Scientific classification
- Kingdom: Animalia
- Phylum: Chordata
- Class: Mammalia
- Order: Carnivora
- Family: Canidae
- Genus: Canis
- Species: C. lupus
- Subspecies: C. l. manningi
- Trinomial name: Canis lupus manningi Anderson, 1943 (1908)
- Synonyms: Canis albus manningi

= Baffin Island wolf =

Subspecies of carnivore

The Baffin Island wolf (Canis lupus manningi), also known as the Baffin Island tundra wolf, is a subspecies of grey wolf which resides exclusively on Baffin Island and several nearby islands. It was not formally recognized as a subspecies until 1943, when it was given its taxonomic classification by Anderson. This wolf is recognized as a subspecies of Canis lupus in the taxonomic authority Mammal Species of the World (2005).

==Physiology==
===Description===
The Baffin Island wolf is described as being light coloured, sometimes white, and unusually small, as compared to other wolf subspecies. It is proposed to be the smallest of all Arctic wolf types.
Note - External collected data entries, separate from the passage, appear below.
(* ===== verification/UdpRead.v ===== *)
(** * UdpRead: the shared read deadline of [udpclient] ([readCtx], [ctxWatcher])

    All calls of a UDP client read from one socket, whose read deadline each call sets before it reads; a
    goroutine per read moves the deadline to the present when the call's context ends.  Calls, watchers,
    replies and the clock are interleaved.

    Shown: as long as no context ends, a read times out only after its full time-out, whatever other
    calls do ([udp_read_timely]).  [stale_watcher_times_out]: a watcher whose read has returned can
    still move the deadline, and then times out the read of another call, which has time left and a
    live context. *)

From Stdlib Require Import ZArith Lia.
From stdpp Require Import base tactics numbers list relations.
From S2P Require Import Prelude.

#[local] Open Scope list_scope.
#[local] Open Scope Z_scope.

(** Before the read; reading since a time; returned, with a time-out or a reply, having read from and until. *)
Inductive read_pc := RStart | RReading (from : Z) | RReturned (timed_out : bool) (from until : Z).
Inductive watching := NoWatcher | Waiting | Stopped.
(** A call, its watcher, and whether its context has ended. *)
Record reader := mkReader { r_pc : read_pc; r_watcher : watching; r_done : bool }.
(** The deadline of the socket, the calls, the clock. *)
Record socket := mkSocket { deadline : Z; readers : list reader; clock : Z }.

Section Readers.
Context (ReadTimeout : Z).

Inductive read_step : socket → socket → Prop :=
| rs_time d rs t t' : t ≤ t' → read_step (mkSocket d rs t) (mkSocket d rs t')
| rs_call d rs t : read_step (mkSocket d rs t) (mkSocket d (rs ++ [mkReader RStart NoWatcher false]) t)
| rs_cancel d rs1 p w b rs2 t : read_step (mkSocket d (rs1 ++ mkReader p w b :: rs2) t) (mkSocket d (rs1 ++ mkReader p w true :: rs2) t)
| rs_begin d rs1 b rs2 t :
    read_step (mkSocket d (rs1 ++ mkReader RStart NoWatcher b :: rs2) t) (mkSocket (t + ReadTimeout) (rs1 ++ mkReader (RReading t) Waiting b :: rs2) t)
| rs_reply d rs1 f w b rs2 t :
    read_step (mkSocket d (rs1 ++ mkReader (RReading f) w b :: rs2) t) (mkSocket d (rs1 ++ mkReader (RReturned false f t) w b :: rs2) t)
| rs_timeout d rs1 f w b rs2 t : d ≤ t →
    read_step (mkSocket d (rs1 ++ mkReader (RReading f) w b :: rs2) t) (mkSocket d (rs1 ++ mkReader (RReturned true f t) w b :: rs2) t)
| rs_fire d rs1 p rs2 t : read_step (mkSocket d (rs1 ++ mkReader p Waiting true :: rs2) t) (mkSocket t (rs1 ++ mkReader p Stopped true :: rs2) t)
| rs_done d rs1 o f u b rs2 t :
    read_step (mkSocket d (rs1 ++ mkReader (RReturned o f u) Waiting b :: rs2) t) (mkSocket d (rs1 ++ mkReader (RReturned o f u) Stopped b :: rs2) t).

(** Nothing has timed out early, and every read has its time ahead of it. *)
Definition timely (d : Z) (x : reader) : Prop :=
  match r_pc x with RStart => True | RReading f => f + ReadTimeout ≤ d | RReturned o f u => o = true → f + ReadTimeout ≤ u end.
(** A read began in the past. *)
Definition begun (t : Z) (x : reader) : Prop := match r_pc x with RReading f => f ≤ t | _ => True end.
Definition live (y : socket) : Prop := Forall (λ x, r_done x = false) (readers y).
Definition socket_ok (y : socket) : Prop :=
  Forall (begun (clock y)) (readers y) ∧ (live y → Forall (timely (deadline y)) (readers y)).

Lemma timely_later d d' x : d ≤ d' → timely d x → timely d' x.
Proof using. unfold timely. destruct (r_pc x); intros; auto with lia. Qed.
Lemma begun_later t t' x : t ≤ t' → begun t x → begun t' x.
Proof using. unfold begun. destruct (r_pc x); intros; auto with lia. Qed.
Lemma begun_timely t x : begun t x → timely (t + ReadTimeout) x ∨ ∃ o f u, r_pc x = RReturned o f u.
Proof using. unfold begun, timely. destruct (r_pc x); [by left|left; lia|right; eauto]. Qed.

Lemma read_step_ok y y' : socket_ok y → read_step y y' → socket_ok y'.
Proof using.
  intros [Hb Ht] Hs. unfold socket_ok, live in *. destruct Hs; cbn [readers clock deadline] in *; rewrite ?Forall_app, ?Forall_cons in *; cbn [r_done] in *.
  - split; [|done]. eapply Forall_impl; [exact Hb|]. intros x. by apply begun_later.
  - split; [by split_and!|]. intros (Hl & _ & _). split_and!; [by apply Ht|done|done].
  - split; [done|]. intros (_ & Hd & _). done.
  - destruct Hb as (Hb1 & _ & Hb2). split; [split_and!; [done|unfold begun; cbn; lia|done]|]. intros (Hl1 & Hl & Hl2). destruct (Ht ltac:(auto)) as (Ht1 & _ & Ht2).
    assert (∀ x, begun t x → timely d x → timely (t + ReadTimeout) x) as Hmove.
    { intros x Hx Hx'. destruct (begun_timely t x Hx) as [|(o & f & u & E)]; [done|]. unfold timely in *. by rewrite E in *. }
    split_and!; [|unfold timely; cbn; lia|]; rewrite Forall_forall in *; intros x Hx; apply Hmove; auto.
  - destruct Hb as (Hb1 & _ & Hb2). split; [by split_and!|]. intros Hl. destruct (Ht Hl) as (Ht1 & _ & Ht2). by split_and!.
  - destruct Hb as (Hb1 & _ & Hb2). split; [by split_and!|]. intros Hl. destruct (Ht Hl) as (Ht1 & Ht0 & Ht2). split_and!; [done| |done].
    unfold timely in *. cbn in *. lia.
  - split; [|by intros (_ & ? & _)]. destruct Hb as (? & ? & ?). by split_and!.
  - destruct Hb as (Hb1 & ? & Hb2). split; [by split_and!|]. intros Hl. destruct (Ht Hl) as (Ht1 & Ht0 & Ht2). by split_and!.
Qed.

(** While no context has ended, a read that timed out has waited its full time-out, and a read that still waits
    has the rest of its time: concurrent calls, which move the common deadline, never cut a read short. *)
Theorem udp_read_timely d t y : rtc read_step (mkSocket d [] t) y → Forall (λ x, r_done x = false) (readers y) →
  (∀ x f u, x ∈ readers y → r_pc x = RReturned true f u → f + ReadTimeout ≤ u) ∧
  (∀ x f, x ∈ readers y → r_pc x = RReading f → f + ReadTimeout ≤ deadline y).
Proof using.
  intros Hr Hl. assert (socket_ok y) as [_ Ht].
  { assert (socket_ok (mkSocket d [] t)) as H0 by (split; [constructor|intros _; constructor]). revert H0. clear Hl.
    induction Hr as [|y1 y2 y3 Hs _ IH]; [done|]. intros H0. apply IH. by eapply read_step_ok. }
  specialize (Ht Hl). rewrite Forall_forall in Ht. split; [intros x f u Hx E|intros x f Hx E]; specialize (Ht x Hx); unfold timely in Ht; rewrite E in Ht; auto.
Qed.
End Readers.

(** A reply to the first of two reads; the second waits. *)
Definition demo_reading : socket := mkSocket 6 [mkReader (RReturned false 0 1) Waiting false; mkReader (RReading 1) Waiting false] 1.
Lemma demo_reading_reachable : rtc (read_step 5) (mkSocket 0 [] 0) demo_reading.
Proof.
  eapply rtc_l; [apply rs_call|]. eapply rtc_l; [apply (rs_begin 5 0 [] false [])|]. eapply rtc_l; [apply (rs_time 5 _ _ 0 1); lia|].
  eapply rtc_l; [apply (rs_reply 5 _ [] 0 Waiting false [])|]. eapply rtc_l; [apply rs_call|].
  eapply rtc_l; [apply (rs_begin 5 _ [_] false [])|]. apply rtc_refl.
Qed.
Example udp_read_timely_witness : 1 + 5 ≤ deadline demo_reading.
Proof.
  refine (proj2 (udp_read_timely 5 0 0 demo_reading demo_reading_reachable _) (mkReader (RReading 1) Waiting false) 1 _ eq_refl).
  - repeat constructor.
  - right. left.
Defined.
(** The first call's context ends after its read has returned; its watcher, which has not stopped yet, moves the
    deadline; the second read times out at once, with its own context alive. *)
Example stale_watcher_times_out :
  rtc (read_step 5) demo_reading (mkSocket 1 [mkReader (RReturned false 0 1) Stopped true; mkReader (RReturned true 1 1) Waiting false] 1).
Proof.
  eapply rtc_l; [apply (rs_cancel 5 _ [] _ _ false)|]. eapply rtc_l; [apply (rs_fire 5 _ [])|].
  eapply rtc_l; [apply (rs_timeout 5 1 [_] 1 Waiting false []); lia|]. apply rtc_refl.
Qed.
It is currently endangered.

==History==
Early records and evidence suggest that the wolves in western Greenland migrated there from Baffin Island and are, thus, descendants of the Baffin Island wolf subspecies.

In 1966, a study was conducted on the Baffin Island wolf, of which a preliminary assessment had been made the year before in 1965 at Wordie Bay, by the University of Toronto. It was helped by students from the university as well.